(* ===== verification/ReloadDrain.v ===== *)
(** Draining the workers of a reload ([src/runtime/reload_drain.rs]): every
    worker holds a reporter that announces its end once, the tracker counts the
    announcements of its epoch.

    The unbounded channel between them is the list of the events sent. *)
From Stdlib Require Import ZArith Lia String.
From stdpp Require Import prelude strings.
From S2P Require Import Prelude ExitPolicy.
Local Open Scope Z_scope.

Inductive ReloadDrainOutcome := Drained | Aborted.

#[export] Instance ReloadDrainOutcome_eq_dec : EqDecision ReloadDrainOutcome.
Proof. solve_decision. Defined.

Record ReloadDrainEvent := mkEvent {
  ev_epoch : Z;
  ev_role : TaskRole;
  worker_name : string;
  outcome : ReloadDrainOutcome;
}.

(** ** Reporter and bus *)

(** [tx] is the channel; a send to a closed one is ignored. *)
Record ReloadDrainReporter := mkReporter { pending : option ReloadDrainEvent }.

Record ReloadDrainBus := mkBus { bus_epoch : Z }.

Definition bus_new (epoch : Z) : ReloadDrainBus := mkBus epoch.

Definition reporter (b : ReloadDrainBus) (r : TaskRole) (name : string) : ReloadDrainReporter :=
  mkReporter (Some (mkEvent (bus_epoch b) r name Aborted)).

(** The events put on the channel, and the reporter left. *)
Definition send_pending (r : ReloadDrainReporter) (o : ReloadDrainOutcome)
    : list ReloadDrainEvent * ReloadDrainReporter :=
  match pending r with
  | Some e => ([mkEvent (ev_epoch e) (ev_role e) (worker_name e) o], mkReporter None)
  | None => ([], r)
  end.

Definition notify (r : ReloadDrainReporter) : list ReloadDrainEvent * ReloadDrainReporter :=
  send_pending r Drained.

Definition drop (r : ReloadDrainReporter) : list ReloadDrainEvent :=
  (send_pending r Aborted).1.

(** ** Tracker *)

Record ReloadDrainTracker := mkTracker {
  epoch : Z;
  parser_pending : Z;
  sink_pending : Z;
  infra_pending : Z;
}.

Definition next_epoch (t : ReloadDrainTracker) : Z := wrap_add 64 (epoch t) 1.

Definition is_fully_quiesced (t : ReloadDrainTracker) : bool :=
  (parser_pending t =? 0) && (sink_pending t =? 0) && (infra_pending t =? 0).

(** The counter an event's role selects; the other roles are ignored. *)
Definition role_pending (t : ReloadDrainTracker) (r : TaskRole) : option Z :=
  match r with
  | Parser => Some (parser_pending t)
  | Sink => Some (sink_pending t)
  | Infra => Some (infra_pending t)
  | _ => None
  end.

Definition set_role_pending (t : ReloadDrainTracker) (r : TaskRole) (n : Z) : ReloadDrainTracker :=
  match r with
  | Parser => mkTracker (epoch t) n (sink_pending t) (infra_pending t)
  | Sink => mkTracker (epoch t) (parser_pending t) n (infra_pending t)
  | Infra => mkTracker (epoch t) (parser_pending t) (sink_pending t) n
  | _ => t
  end.

(** [None] is the error of an aborted worker. *)
Definition observe (t : ReloadDrainTracker) (e : ReloadDrainEvent) : option ReloadDrainTracker :=
  if negb (ev_epoch e =? epoch t) then Some t
  else
    match role_pending t (ev_role e) with
    | None => Some t
    | Some pending =>
        if pending =? 0 then Some t
        else if bool_decide (outcome e = Aborted) then None
        else Some (set_role_pending t (ev_role e) (pending - 1))
    end.

Fixpoint observe_all (t : ReloadDrainTracker) (evs : list ReloadDrainEvent) : option ReloadDrainTracker :=
  match evs with
  | [] => Some t
  | e :: evs => t ← observe t e; observe_all t evs
  end.

(** ** A reload *)

(** What a worker does with its reporter before it is dropped: how often it
    notifies. *)
Record Worker := mkWorker { w_role : TaskRole; w_name : string; w_notified : nat }.

Fixpoint notify_times (n : nat) (r : ReloadDrainReporter) : list ReloadDrainEvent * ReloadDrainReporter :=
  match n with
  | O => ([], r)
  | S n => let '(evs, r) := notify r in let '(evs', r) := notify_times n r in (evs ++ evs', r)
  end.

Definition worker_events (b : ReloadDrainBus) (w : Worker) : list ReloadDrainEvent :=
  let '(evs, r) := notify_times (w_notified w) (reporter b (w_role w) (w_name w)) in evs ++ drop r.

(** A worker's events are one event. *)
Lemma worker_events_one b w :
  worker_events b w =
    [mkEvent (bus_epoch b) (w_role w) (w_name w) (match w_notified w with O => Aborted | _ => Drained end)].
Proof.
  assert (forall n, notify_times n (mkReporter None) = ([], mkReporter None)) as Hnone
    by (induction n as [|n IH]; cbn; [done|by rewrite IH]).
  unfold worker_events. destruct w as [r nm [|n]]; cbn; [done|]. by rewrite Hnone.
Qed.

(** Whatever a worker does with its reporter, exactly one event reaches the
    channel: drained when it notified at least once before the drop, aborted when
    it was dropped without. *)
Theorem worker_reports_once (b : ReloadDrainBus) (w : Worker) :
  worker_events b w =
    [mkEvent (bus_epoch b) (w_role w) (w_name w) (match w_notified w with O => Aborted | _ => Drained end)].
Proof. exact (worker_events_one b w). Qed.

(** The roles a reload drains, and how many workers have one of them. *)
Definition tracked (r : TaskRole) : bool :=
  match r with Parser | Sink | Infra => true | _ => false end.

Definition role_count (r : TaskRole) (ws : list Worker) : Z :=
  countb (fun w => bool_decide (w_role w = r)) ws.

Definition tracker_for (e : Z) (ws : list Worker) : ReloadDrainTracker :=
  mkTracker e (role_count Parser ws) (role_count Sink ws) (role_count Infra ws).

Lemma role_pending_for e ws r :
  role_pending (tracker_for e ws) r = if tracked r then Some (role_count r ws) else None.
Proof. by destruct r. Qed.

Lemma role_count_cons r w ws :
  role_count r (w :: ws) = if bool_decide (w_role w = r) then 1 + role_count r ws else role_count r ws.
Proof. done. Qed.

(** Observing the event of the first worker leaves the tracker of the others. *)
Lemma observe_worker e w ws :
  observe (tracker_for e (w :: ws))
    (mkEvent e (w_role w) (w_name w) (match w_notified w with O => Aborted | _ => Drained end)) =
  if tracked (w_role w) && (w_notified w =? 0)%nat then None else Some (tracker_for e ws).
Proof.
  unfold observe. cbn [ev_epoch ev_role outcome epoch tracker_for]. rewrite Z.eqb_refl. cbn [negb].
  change (mkTracker e _ _ _) with (tracker_for e (w :: ws)). rewrite role_pending_for.
  destruct w as [r nm n]. cbn [w_role w_notified w_name].
  assert (0 <= role_count r ws) by apply countb_nonneg.
  destruct (tracked r) eqn:Et; cbn [andb].
  - rewrite role_count_cons. cbn [w_role]. rewrite bool_decide_eq_true_2 by done.
    destruct (Z.eqb_spec (1 + role_count r ws) 0); [lia|].
    destruct n as [|n]; [done|]. cbn [Nat.eqb]. rewrite bool_decide_eq_false_2 by done.
    replace (1 + role_count r ws - 1) with (role_count r ws) by lia.
    unfold tracker_for. by destruct r.
  - unfold tracker_for. by destruct r.
Qed.

(** A tracker started with the number of parser, sink and infrastructure
    workers, whatever order they end in, is fully quiesced after their events
    when each of them notified, and the reload fails when one of them was
    dropped without; workers of other roles do not matter. *)
Theorem drain_outcome (e : Z) (ws : list Worker) :
  let evs := concat (map (worker_events (bus_new e)) ws) in
  (Forall (fun w => tracked (w_role w) = true -> w_notified w <> O) ws ->
     exists t, observe_all (tracker_for e ws) evs = Some t /\ is_fully_quiesced t = true) /\
  (Exists (fun w => tracked (w_role w) = true /\ w_notified w = O) ws ->
     observe_all (tracker_for e ws) evs = None).
Proof.
  cbn zeta. induction ws as [|w ws [IH1 IH2]].
  { split; [intros _; by eexists|by inversion 1]. }
  cbn [map concat]. rewrite worker_events_one. cbn [app observe_all bus_epoch bus_new].
  rewrite observe_worker. split.
  - intros Hall. apply Forall_cons in Hall as [Hw Hall].
    destruct (tracked (w_role w)) eqn:Et; cbn [andb mbind option_bind]; [|by apply IH1].
    specialize (Hw eq_refl). destruct (w_notified w); [done|]. by apply IH1.
  - intros Hex. apply Exists_cons in Hex as [[-> ->]|Hex]; [done|].
    destruct (_ && _); [done|]. by apply IH2.
Qed.

(** Events of another epoch, and of roles a reload does not drain, never
    change the tracker nor fail the reload. *)
Theorem stale_events_ignored (t : ReloadDrainTracker) (evs : list ReloadDrainEvent)
  (Hstale : Forall (fun ev => ev_epoch ev <> epoch t \/ tracked (ev_role ev) = false) evs) :
  observe_all t evs = Some t.
Proof.
  induction Hstale as [|ev evs Hev _ IH]; [done|]. cbn.
  assert (observe t ev = Some t) as ->; [|exact IH].
  unfold observe. destruct (Z.eqb_spec (ev_epoch ev) (epoch t)); [|done]. cbn.
  destruct Hev as [|Hr]; [done|]. by destruct (ev_role ev).
Qed.

Lemma stale_events_ignored_witness :
  observe_all (mkTracker 3 1 1 0)
    [mkEvent 2 Parser "p" Aborted; mkEvent 3 Monitor "m" Aborted] = Some (mkTracker 3 1 1 0).
Proof.
  apply stale_events_ignored. constructor; [left; discriminate|].
  constructor; [by right|constructor].
Defined.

------------------------------------

• _Activity_
Only lines with the word "assert" are wanted; pull each of them from the records.

• _Reply_
  assert (forall n, notify_times n (mkReporter None) = ([], mkReporter None)) as Hnone
  assert (0 <= role_count r ws) by apply countb_nonneg.
  assert (observe t ev = Some t) as ->; [|exact IH].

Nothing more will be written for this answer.